Ambas son manipulables y manipuladas.
La del
Che, por ser contemporáneo y porque en sus obsesiones persistía la
lucha frente a la injusticia, la desigualdad o la rapiña de los centros
de poder.
Estos continúan vigentes en el contexto actual y, por tanto,
su filosofía es mucho más peligrosa.
Por eso, la manipulación y la
frivolización de su pensamiento resulta más notoria.
Creo que tratan de
lograr el mismo objetivo: sacralizarlo y, al tiempo, desvalorizarlo”.
Más allá de todas esas reivindicaciones,
el libro es una obra testimonial muy íntima.
En sus páginas se abren las
puertas de la casa familiar: la influencia de su madre, el disparate
efervescente de su padre, que nada más triunfar la revolución en Cuba,
se presentó allí, para sonrojo de su hijo, que lo frenó, pretendiendo
hacer negocios en la isla.
“Se trataba de contar también cómo era la
familia, desvelar en qué contexto creció Ernesto y que este no salió de
una galera de mago. He tratado de ser lo más estricto con la verdad.
Por
lo menos con lo que uno entiende como verdad y aclarar algo, que creo
importante.
Los conflictos entre mi viejo y Ernesto, existieron”.
En torno a su madre, solo pervive la luz,
por contra.
“Hay algunas referencias a la importancia de la vieja en la
formación de Ernesto y, en general, de la nuestra.
Creo que del que
nunca se habla es de mi padre y su influencia positiva o negativa.
Yo he
tratado de poner en la balanza ambas cosas.
Por ejemplo la ruptura con
las convenciones venía de ambos.
Mi padre, con objetivos que se
convertían en irrealizables y casi en sueños nada más emprenderlos…”.
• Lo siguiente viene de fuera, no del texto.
(** * podperf: the request pipeline of [app/main.go]

    A shallow embedding of the sort service: the merge sort and its
    fork-join variant, the dataset generator, and the [/sort] handler
    with the metrics, spans, log lines and response it produces. *)

From Equations Require Import Equations.
From stdpp Require Import base list sorting strings gmap.
From Stdlib Require Import ZArith Zquot Lia Ascii DecimalString DecimalZ.

Local Open Scope Z_scope.

(** Case analysis on a computed value that keeps the equation, for the
    termination arguments of the loops below. *)
Definition inspect {A : Type} (a : A) : {b : A | a = b} := exist _ a eq_refl.

(** ** Slices of [int]

    A Go [[]int] is a list of integers.  The sort never does arithmetic
    on the elements, only [<=], so the 64-bit range of [int] plays no
    role for them; lengths and indices are Go [int]s as well and are
    kept in [Z]. *)

Module Sort.

(** [len(items)] *)
Definition len (items : list Z) : Z := Z.of_nat (length items).

(** [items[:m]] and [items[m:]]; Go panics unless [0 <= m <= len(items)],
    which [middle_in_bounds] below shows for every slice the sort takes. *)
Definition slice_to (m : Z) (items : list Z) : list Z := take (Z.to_nat m) items.
Definition slice_from (m : Z) (items : list Z) : list Z := drop (Z.to_nat m) items.

(** The loop of [merge]: [i] and [j] walk over [left] and [right] (here
    [l] and [r], the names [left] and [right] being constructors), and
    [result] grows by one element per iteration. *)
Equations? merge_loop (l r : list Z) (i j : nat) (result : list Z)
  : nat * nat * list Z
  by wf ((length l - i) + (length r - j))%nat lt :=
  merge_loop l r i j result
    with inspect ((i <? length l)%nat && (j <? length r)%nat) := {
    | exist _ true Hc with (nth i l 0 <=? nth j r 0) := {
        | true => merge_loop l r (S i) j (result ++ [nth i l 0]);
        | false => merge_loop l r i (S j) (result ++ [nth j r 0]) };
    | exist _ false _ => (i, j, result) }.
Proof.
  all: apply andb_prop in Hc as [Hi Hj];
    apply Nat.ltb_lt in Hi; apply Nat.ltb_lt in Hj; lia.
Qed.

(** [merge]: the loop, then the two [append]s of what is left. *)
Definition merge (l r : list Z) : list Z :=
  let '(i, j, result) := merge_loop l r 0 0 [] in
  (result ++ drop i l) ++ drop j r.

(** [middle := n / 2]; Go's [/] truncates, which is [Z.quot]. *)
Definition middle (items : list Z) : Z := len items ÷ 2.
De la madre queda un legado de
persistencia notable.
Eso marcó a todos sus hijos. “La conjunción de los
sueños de mi padre y la constancia de mi madre, creo que se unieron en
Ernesto de la mejor manera.
Los dos nos empujaron a ser dueños de
nuestro pensamiento y decisiones propias desde muy chicos.
Creo que en
el libro esto queda bastante claro”.
Ella impulsaba al estudio, a
formarse. Él a relacionarse, a poder ser, con élites y por conveniencia,
cuenta Juan.
El Che se veía a sí mismo un poeta
frustrado.
Leía con pasión versos y los componía también
. No faltaban en
sus equipajes libros de Rubén Darío, León Felipe, Nicolás Guillén
o los clásicos del siglo de Oro
. Contaba con una luz muy lorquiana en
su presencia.
Un halo, que como el del poeta granadino, acabó
difuminándose en mitad de una quebrada huérfana.